There’s something intriguing about black metal. While its origins are saturated with violence and its imagery is so defiantly anti-status quo, it’s calmed down significantly over the last decade or so. With more accessible styles like folk and post-rock taking more of a prominent role, it can be difficult to find the trve kvlt style that once circulated the underground in whispered rumors. With plenty of black metal the result of one-man bedroom acts, the imagery is way less “cool” with Norway’s historic churches not burning to the ground. While one-man acts can certainly be solid (Ildjarn, Panopticon), one must be discerning about black metal. You can’t just record your distorted guitar in a trash can, use GarageBand drum kits, and croak a lot anymore.

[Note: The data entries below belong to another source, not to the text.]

(** A [get] with a timeout of a quarter of a millisecond on the fresh
    queue, the clock read every tenth of a millisecond: the two readings
    after the first are before the deadline, the third is not. *)
Lemma timed_get_on_empty_queue_witness :
  drained w_fresh ∧
  (0 < 1 # 4000)%Q ∧
  (∀ i, (i < 2)%nat →
     (clock w_fresh (S (ticks w_fresh) + i)%nat
      < clock w_fresh (ticks w_fresh) + (1 # 4000))%Q) ∧
  (clock w_fresh (ticks w_fresh) + (1 # 4000)
   <= clock w_fresh (S (ticks w_fresh) + 2)%nat)%Q ∧
  call 1 (get true (1 # 4000)) resume w_fresh =
    (Blocked (WaitUntil (fast_clock 0 + (1 # 4000))%Q),
     mkWorld (self w_fresh) (disk w_fresh) fast_clock 3) ∧
  call 2 (get true (1 # 4000)) resume w_fresh =
    (Raise Empty, mkWorld (self w_fresh) (disk w_fresh) fast_clock 4).
Proof.
  assert (drained w_fresh) as H by (repeat split).
  assert (0 < 1 # 4000)%Q as Ht by reflexivity.
  assert (∀ i, (i < 2)%nat →
     (clock w_fresh (S (ticks w_fresh) + i)%nat
      < clock w_fresh (ticks w_fresh) + (1 # 4000))%Q) as Hbefore
    by (intros [|[|i]] Hi; [reflexivity|reflexivity|lia]).
  assert (clock w_fresh (ticks w_fresh) + (1 # 4000)
          <= clock w_fresh (S (ticks w_fresh) + 2)%nat)%Q as Hat
    by (intros Hgt; discriminate Hgt).
  split; [exact H|]. split; [exact Ht|]. split; [exact Hbefore|].
  split; [exact Hat|]. split.
  - exact (timed_get_on_empty_queue 1 2 (1 # 4000) w_fresh H Ht Hbefore Hat).
  - exact (timed_get_on_empty_queue 2 2 (1 # 4000) w_fresh H Ht Hbefore Hat).
Defined.

Lemma fifo_with_spaced_clock_witness :
  journal 1 true None s_4 [1; 2; 3]%nat [1%nat] ∧
  spaced (clock s_4) ∧
  [1%nat] `prefix_of` [1; 2; 3]%nat ∧
  (∃ rest, contents s_4 = Some rest ∧ [1; 2; 3]%nat = [1%nat] ++ rest) ∧
  accounted s_4 = Some (size (self s_4)) ∧
  (∀ x rest block timeout, [1; 2; 3]%nat = [1%nat] ++ x :: rest →
     ∃ w', get block timeout s_4 = (Return x, w')).
Proof.
  split; [exact journal_s_4|]. split; [exact spaced_s_4|].
  exact (fifo_with_spaced_clock 1 true None s_4 [1; 2; 3]%nat [1%nat]
           journal_s_4 spaced_s_4).
Defined.

Lemma round_trip_with_spaced_clock_witness :
  journal 1 true None s_4 [1; 2; 3]%nat [1%nat] ∧
  spaced (clock s_4) ∧
  [1; 2; 3]%nat = [1%nat] ++ [2; 3]%nat ∧
  ∃ w1 w2 w3,
    close s_4 = (Return tt, w1) ∧
    construct 5 false w1 = (Return tt, w2) ∧
    get_all 2 w2 = (Return [2; 3]%nat, w3).
Proof.
  split; [exact journal_s_4|]. split; [exact spaced_s_4|].
  split; [reflexivity|].
  exact (round_trip_with_spaced_clock 1 None s_4 [1; 2; 3]%nat [1%nat]
           [2; 3]%nat 5 false journal_s_4 spaced_s_4 eq_refl).
Defined.

Lemma resident_items_bounded_witness :
  1 ≤ 1 ∧
  journal 1 true None s_4 [1; 2; 3]%nat [1%nat] ∧
  ∃ i o, queue_in (self s_4) = PyDeque i ∧ queue_out (self s_4) = PyDeque o ∧
         Z.of_nat (length i) < 1 ∧ Z.of_nat (length o) ≤ 1.
Proof.
  split; [lia|]. split; [exact journal_s_4|].
  exact (resident_items_bounded 1 true None s_4 [1; 2; 3]%nat [1%nat]
           ltac:(lia) journal_s_4).
Defined.

Lemma close_of_empty_queue_witness :
  drained s_0 ∧
  is_Some (disk s_0) ∧
  ∃ w1, close s_0 = (Return tt, w1) ∧ disk w1 = None ∧
        size (self w1) = size (self s_0).
Proof.
  assert (drained s_0) as H by (repeat split).
  assert (is_Some (disk s_0)) as Hd by (exists ∅; reflexivity).
  split; [exact H|]. split; [exact Hd|].
  exact (close_of_empty_queue s_0 H Hd).
Defined.

(** A queue with [save_data] that holds one item in incoming, its
    directory gone: [close] lists a chunk name, fails to write the chunk,
    and leaves the item where it was. *)
Definition w_gone : world nat :=
  mkWorld (mkFileQueue 2 true 1 (Some []) (PyDeque [1%nat]) (PyDeque []))
    None fast_clock 0.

It’s all about balance. While efforts from the likes of Deafheaven and Drudkh have certainly been solid in their respective subgenres, influences are taken to a point that strays from the kvlt kore, yo. Faustian Pact is a Finnish black metal trio whose style incorporates a lot without being too much. After quietly releasing a string of demos since 2008, they finally release their debut LP, Outojen Tornien Varjoissa,1 an album drenched in medieval imagery and in homage to the days of swords and sorcery. And in spite of the eyeroll I can practically hear from some of y’all, it ain’t half-bad, as its strength lies in its balance. While you can expect the usual tremolo riffs, blastbeats, and croaking vocals, these Finns’ usage of folk, ambiance, and simple yet effective songwriting makes Outojen Tornien Varjoissa an overall fun black metal album that dips its toes in each influence without straying from its second-wave worship.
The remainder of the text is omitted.